Nearly every poem he writes punches me in the gut. Across the table, the poet tosses me three pages. On the first is a poem about shooting a raccoon and putting up Christmas decorations. It is so perfect that I need to find a quiet place to both punish and forgive myself.

Sometimes I punch back. And sometimes, the poet flinches. Last week, I sent him two new pieces—one the lushest, most violent, aching, throbbing poem. He sent them back from South Bumfuck. In an envelope. With stamps. Like only poets and poetry-loving husbands do. I ran to the mailbox each day like a puppy, and when I couldn’t take it anymore, I begged him to send his comments by email so I could set my poem free.

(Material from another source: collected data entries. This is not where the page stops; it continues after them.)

(** [displayResults(data, baseCurrency, changes)]: the table is emptied and
    the title set; then one row is appended for each entry of [data.rates]
    whose code is a target currency other than the base; the results are
    shown at the end. When [createTableRow] throws, the rows appended so far
    stay and the results are not shown. *)
Definition displayResults (rates : gmap string Entry) (baseCurrency : string)
    (changes : gmap string float) (u : Ui) : Ui * option Exception :=
  let u := set_tableRows ∅ u in
  let u := set_resultsTitle baseCurrency u in
  let '(rows, thrown) :=
    forEach (appendRow changes) (filteredRates rates baseCurrency) (tableRows u) in
  let u := set_tableRows rows u in
  match thrown with
  | Some error => (u, Some error)
  | None => (showResults u, None)
  end.

(** [handleFetchError(error)]. The messages of a TypeError and of a
    SyntaxError are the browser's: they neither start with 'API_ERROR:' nor
    equal 'INVALID_RESPONSE'. *)
Definition handleFetchError (error : Exception) (st : AppState) (u : Ui) : Ui :=
  let errorMessage :=
    match error with
    | ExnAbortError => MsgTimeout
    | ExnApiError statusCode => MsgServiceUnavailable statusCode
    | ExnInvalidResponse => MsgInvalidResponse
    | ExnTypeError | ExnSyntaxError =>
        if negb (isOnline st) then MsgNoConnection else MsgUnexpected
    end in
  let u := showError errorMessage u in
  if (0 <? size (previousRates st))%nat then showFallbackData u else u.

(** *** The host: interval timers and suspended calls *)

Record Host : Type := mkHost {
  timers : list nat;          (* ids of the interval timers that are set *)
  nextTimerId : nat;          (* the id the next [setInterval] returns *)
  pending : list string       (* [baseCurrency] of each call suspended at its [await fetch] *)
}.

Record Page : Type := mkPage {
  app : AppState;
  ui : Ui;
  host : Host
}.

(** A timer id is a positive integer; [null] and [0] are falsy. *)
Definition timer_truthy (t : option nat) : bool :=
  match t with
  | Some (S _) => true
  | _ => false
  end.

(** [startAutoRefresh()]: clears the interval in [AppState.autoRefreshInterval],
    if any, and sets a new one. *)
Definition startAutoRefresh (w : Page) : Page :=
  let h := host w in
  let cleared :=
    match autoRefreshInterval (app w) with
    | Some id => if timer_truthy (Some id)
                 then List.filter (λ t, negb (Nat.eqb t id)) (timers h)
                 else timers h
    | None => timers h
    end in
  let id := nextTimerId h in
  mkPage (set_autoRefreshInterval (Some id) (app w))
         (ui w)
         (mkHost (id :: cleared) (S id) (pending h)).

(** *** [fetchExchangeRates] *)

(** How [await fetch(...)] and [await response.json()] settle. *)
Inductive JsonBody : Type :=
| BodyNotJson                   (* [response.json()] rejects *)
| BodyNull                      (* the body is the JSON text null *)
| BodyValue (rates : JsValue).  (* any other JSON value; [rates] is its [rates] property,
                                   [JUndefined] when it has none *)

Inductive FetchResult : Type :=
| FetchAborted                  (* the 10 s timer fired first: AbortError *)
| FetchFailed                   (* no response: TypeError *)
| FetchResponse (status : Z) (body : JsonBody).

(** [response.ok] *)
Definition response_ok (status : Z) : bool :=
  (200 <=? status) && (status <=? 299).

Definition requestUrl (baseCurrency : string) : string :=
  API_BASE_URL +:+ "/latest?from=" +:+ baseCurrency.

Inductive SyncStart : Type :=
| Busy                               (* 'Fetch already in progress, skipping...' *)
| Started (baseCurrency : string).   (* a request for [requestUrl baseCurrency] was issued *)

Inductive SyncOutcome : Type :=
| SyncSuccess (changes : gmap string float)
| SyncFailure (error : Exception).

(** The call of [fetchExchangeRates()], up to its first [await]. *)
Definition fetchExchangeRates_begin (w : Page) : Page * SyncStart :=
  if isFetching (app w) then (w, Busy)
  else
    let baseCurrency := currentBaseCurrency (app w) in
    let st := set_isFetching true (app w) in
    let u := disableForm true (hideFallbackData (hideResults (hideError (showLoading (ui w))))) in
    let h := mkHost (timers (host w)) (nextTimerId (host w)) (pending (host w) ++ [baseCurrency]) in
    (mkPage st u h, Started baseCurrency).

(** The [try] block after the request has settled. It returns the page as
    the block leaves it and either the exception thrown or [changes]. *)
Definition fetchExchangeRates_try (w : Page) (baseCurrency : string) (r : FetchResult) (now : Z)
    : Page * (Exception + gmap string float) :=
  match r with
  | FetchAborted => (w, inl ExnAbortError)
  | FetchFailed => (w, inl ExnTypeError)
  | FetchResponse status body =>
      if negb (response_ok status) then (w, inl (ExnApiError status))
      else
        match body with
        | BodyNotJson => (w, inl ExnSyntaxError)
        | BodyNull => (w, inl ExnTypeError)
        | BodyValue rates =>
            if negb (js_truthy rates) || negb (is_TObject (typeof rates))
            then (w, inl ExnInvalidResponse)
            else
              match calculateRealTimeChanges (app w) (own_properties rates) baseCurrency with
              | inl error => (w, inl error)
              | inr (changes, st) =>
                  let st := set_lastSuccessfulUpdate (Some now) st in
                  let st := set_isOnline true st in
                  let st := set_currentRates rates st in
                  let '(u, thrown) :=
                    displayResults (own_properties rates) baseCurrency changes (ui w) in
                  let w := mkPage st u (host w) in
                  match thrown with
                  | Some error => (w, inl error)
                  | None =>
                      let w := if negb (timer_truthy (autoRefreshInterval (app w)))
                               then startAutoRefresh w else w in
                      (w, inr changes)
                  end
              end
        end
  end.

(** The rest of [fetchExchangeRates()] once the request has settled: the
    [try] block, the [catch] clause and the [finally] clause. *)
Definition fetchExchangeRates_resume (w : Page) (baseCurrency : string) (r : FetchResult) (now : Z)
    : Page * SyncOutcome :=
  let '(w, result) := fetchExchangeRates_try w baseCurrency r now in
  let '(w, outcome) :=
    match result with
    | inr changes => (w, SyncSuccess changes)
    | inl error => (mkPage (app w) (handleFetchError error (app w) (ui w)) (host w), SyncFailure error)
    end in
  let st := set_isFetching false (app w) in
  let u := updateOnlineStatusIndicator st (disableForm false (hideLoading (ui w))) in
  (mkPage st u (host w), outcome).

(** *** Event handlers *)

(** The callback given to [setInterval] by [startAutoRefresh]. *)
Definition autoRefreshTick (w : Page) : Page * option SyncStart :=
  if isOnline (app w) && negb (isFetching (app w))
  then let '(w, s) := fetchExchangeRates_begin w in (w, Some s)
  else (w, None).

(** [handleFetchButtonClick] *)
Definition handleFetchButtonClick (w : Page) : Page :=
  fst (fetchExchangeRates_begin w).

(** [handleCurrencyChange], with the value of the select box. *)
Definition handleCurrencyChange (newBaseCurrency : string) (w : Page) : Page :=
  fst (fetchExchangeRates_begin
         (mkPage (set_currentBaseCurrency newBaseCurrency (app w)) (ui w) (host w))).

(** [handleOnlineStatus], with the value of [navigator.onLine]. *)
Definition handleOnlineStatus (onLine : bool) (w : Page) : Page :=
  let st := set_isOnline onLine (app w) in
  let w := mkPage st (updateOnlineStatusIndicator st (ui w)) (host w) in
  if isOnline (app w) && negb (isFetching (app w))
  then fst (fetchExchangeRates_begin w)
  else w.

(** The table [loadFallbackData] makes up. [random n] is what the [n]-th
    call of [Math.random()] returns. *)
Definition sampleRates (random : nat → float) : gmap string Entry :=
  numbers
    {[ "USD" := (1.0854 + (random 0%nat - 0.5) * 0.02)%float;
       "EUR" := 1.0000%float;
       "GBP" := (0.8574 + (random 1%nat - 0.5) * 0.01)%float;
       "JPY" := (161.25 + (random 2%nat - 0.5) * 0.5)%float;
       "CHF" := (0.9456 + (random 3%nat - 0.5) * 0.005)%float;
       "CAD" := (1.4678 + (random 4%nat - 0.5) * 0.01)%float;
       "AUD" := (1.6523 + (random 5%nat - 0.5) * 0.015)%float;
       "CNY" := (7.8564 + (random 6%nat - 0.5) * 0.05)%float ]}.

(** [loadFallbackData()], exported on [window]: the page it leaves, and the
    exception if one of its calls threw (nothing catches it). *)
Definition loadFallbackData (random : nat → float) (w : Page) : Page * option Exception :=
  let baseCurrency := currentBaseCurrency (app w) in
  let rates := sampleRates random in
  match calculateRealTimeChanges (app w) rates baseCurrency with
  | inl error => (w, Some error)
  | inr (changes, st) =>
      let u := hideError (ui w) in
      let '(u, thrown) := displayResults rates baseCurrency changes u in
      match thrown with
      | Some error => (mkPage st u (host w), Some error)
      | None => (mkPage st (showFallbackData u) (host w), None)
      end
  end.

(** What the event loop can deliver to the page. *)
Inductive Event : Type :=
| Click
| CurrencyChange (newBaseCurrency : string)
| Connectivity (onLine : bool)
| Tick (id : nat)
| Settle (r : FetchResult) (now : Z)
| LoadFallback (random : nat → float).

(** One turn of the event loop. A timer that is not set does not fire, and
    nothing settles when no call is suspended. *)
Definition dispatch (w : Page) (e : Event) : Page :=
  match e with
  | Click => handleFetchButtonClick w
  | CurrencyChange c => handleCurrencyChange c w
  | Connectivity b => handleOnlineStatus b w
  | Tick id =>
      if bool_decide (id ∈ timers (host w)) then fst (autoRefreshTick w) else w
  | Settle r now =>
      match pending (host w) with
      | baseCurrency :: rest =>
          let w := mkPage (app w) (ui w) (mkHost (timers (host w)) (nextTimerId (host w)) rest) in
          fst (fetchExchangeRates_resume w baseCurrency r now)
      | [] => w
      end
  | LoadFallback random => fst (loadFallbackData random w)
  end.

Definition run (w : Page) (events : list Event) : Page :=
  foldl dispatch w events.

(** *** The diff as the specification words it

    "For each currency present in both tables:
    change = (current[c] - previous[c]) / previous[c] * 100; values with
    |change| < 0.001 are normalized to exactly 0; currency codes absent from
    either table are excluded; if previous is absent, the result is empty." *)
Definition diff_as_specified (current : gmap string float)
    (previous : option (gmap string float)) : gmap string float :=
  match previous with
  | None => ∅
  | Some previous =>
      map_zip_with
        (λ x y, let change := ((x - y) / y * 100)%float in
                if (abs change <? 0.001)%float then 0%float else change)
        current previous
  end.

(** A rates table in the specification's sense: an object keyed by currency
    code. *)
Definition is_table (v : JsValue) : bool :=
  match v with JObject _ => true | _ => false end.

Definition is_array (v : JsValue) : bool :=
  match v with JArray _ => true | _ => false end.

(** *** How a change is shown *)

(** The [className] that [getChangeDisplayInfo(change)] returns: the text of
    the cell, with its two decimals, is not modelled. *)
Inductive ChangeClass : Type :=
| ChangeNeutral     (* 'change-neutral', shown as Stable *)
| ChangePositive    (* 'change-positive' *)
| ChangeNegative.   (* 'change-negative' *)

Definition getChangeDisplayInfo (change : float) : ChangeClass :=
  let absChange := abs change in
  if (absChange <? 0.001)%float then ChangeNeutral
  else if (0 <? change)%float then ChangePositive
  else ChangeNegative.

(** A page to run examples on: the script's initial [AppState], every panel
    hidden, the form enabled, no timer set and no call suspended. *)
Definition examplePage : Page :=
  mkPage initialAppState
         (mkUi true true None true true false None ∅ None)
         (mkHost [] 1 []).

(** *** Properties of [calculateRealTimeChanges] *)

(** The outcome of a call of [calculateRealTimeChanges] for its caller: the
    exception, or the ChangeSet returned. *)
Definition changes_of (result : Exception + (gmap string float * AppState))
    : Exception + gmap string float :=
  match result with
  | inl error => inl error
  | inr (changes, _) => inr changes
  end.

That day, the longhand-edited pieced arrived—with an entirely different critique. He told me on the better page: "This one is a great poem." It’s covered in cursive and printing, three different colors and weights of ink: a fine-point black pen; a medium-point black pen; and a cyan marker, which is his commentary.

In one week, the poet will turn 50. He'll go out to dinner with his wife. They'll talk about horses and poetry and wine. When it's my turn, six months from now, I will scratch 50 until it bleeds. And I will drink the delicious crack of Resurrection. I will wake up the next day and be exactly the same, but I will pretend that it made all the difference in the world.

The list of things to do between now and the next rotation around the sun grows: publish another book of poems (the first one's due out in May), form a band that plays originals and wholly original covers, travel somewhere by myself, go to Barcelona to see the mosaics.

The poet has lived in Barcelona and describes standing in Picasso’s house like only a poet can describe it.

And because I, too, am a poet, I am, in that moment, there.

Sunday, March 11, 2012

sweet harmony


Yesterday, I got to spend some quality, albeit brief, time with an old friend and his wife. We met at Nick's in Cross Street at noon and engaged in some laugh making, picture taking, Facebook posting, and two-fisted beer drinking. Despite the frenetic activity, not a drop of the 32-ounce trough of Flying Dog Pale Ale went anywhere but to my head.

We met when I was fourteen, some thirty-[inaudible mumbling] years ago. My best friend had just won 92 albums from WLPL (92 FM, of course), and I was the lucky bum who got to tag along. She and I were already cutting-edge ninth graders. We read Creem and Rock Scene and Circus. (We read Hit Parade, too, so we knew the lyrics to all the Aerosmith songs.)

We brought a shopping list. My girlfriend and I had seen pictures of the bands that made us swoon—The Sex Pistols, Richard Hell, the Damned, Television, the Stranglers—bands we couldn't hear on the radio. So we went to Harmony Hut to get schooled. Ira Kessler was the teacher.

From that moment on, I was home, even if home sometimes meant my dark closet with Patti Smith's Babel, a thesaurus, a notebook, and a pen.

I can't give Ira all the credit; I'd have found my way eventually. But that hour or so in Harmony Hut was a defining moment in my life.

Ira never left behind his career in music, even though he left behind Baltimore for Connecticut and, finally, New York. But in the early eighties, he and I were both in bands at the same time (his, Boy Meets Girl, and mine, Question 47, played many shows together). He's worked in the recording industry since his stint at Harmony Hut in Security Square Mall, and it was his first record company's reunion that brought him back to town after a couple years away.

One afternoon with his wife, Lori, proves that Ira's taste is still impeccable.

With maybe one exception: thirty-two ounces of Yuengling? Maybe it's a nostalgia thing. But he must now attend FuquinALE!, my seminar. And he might have to stay after class to exorcise those lager demons.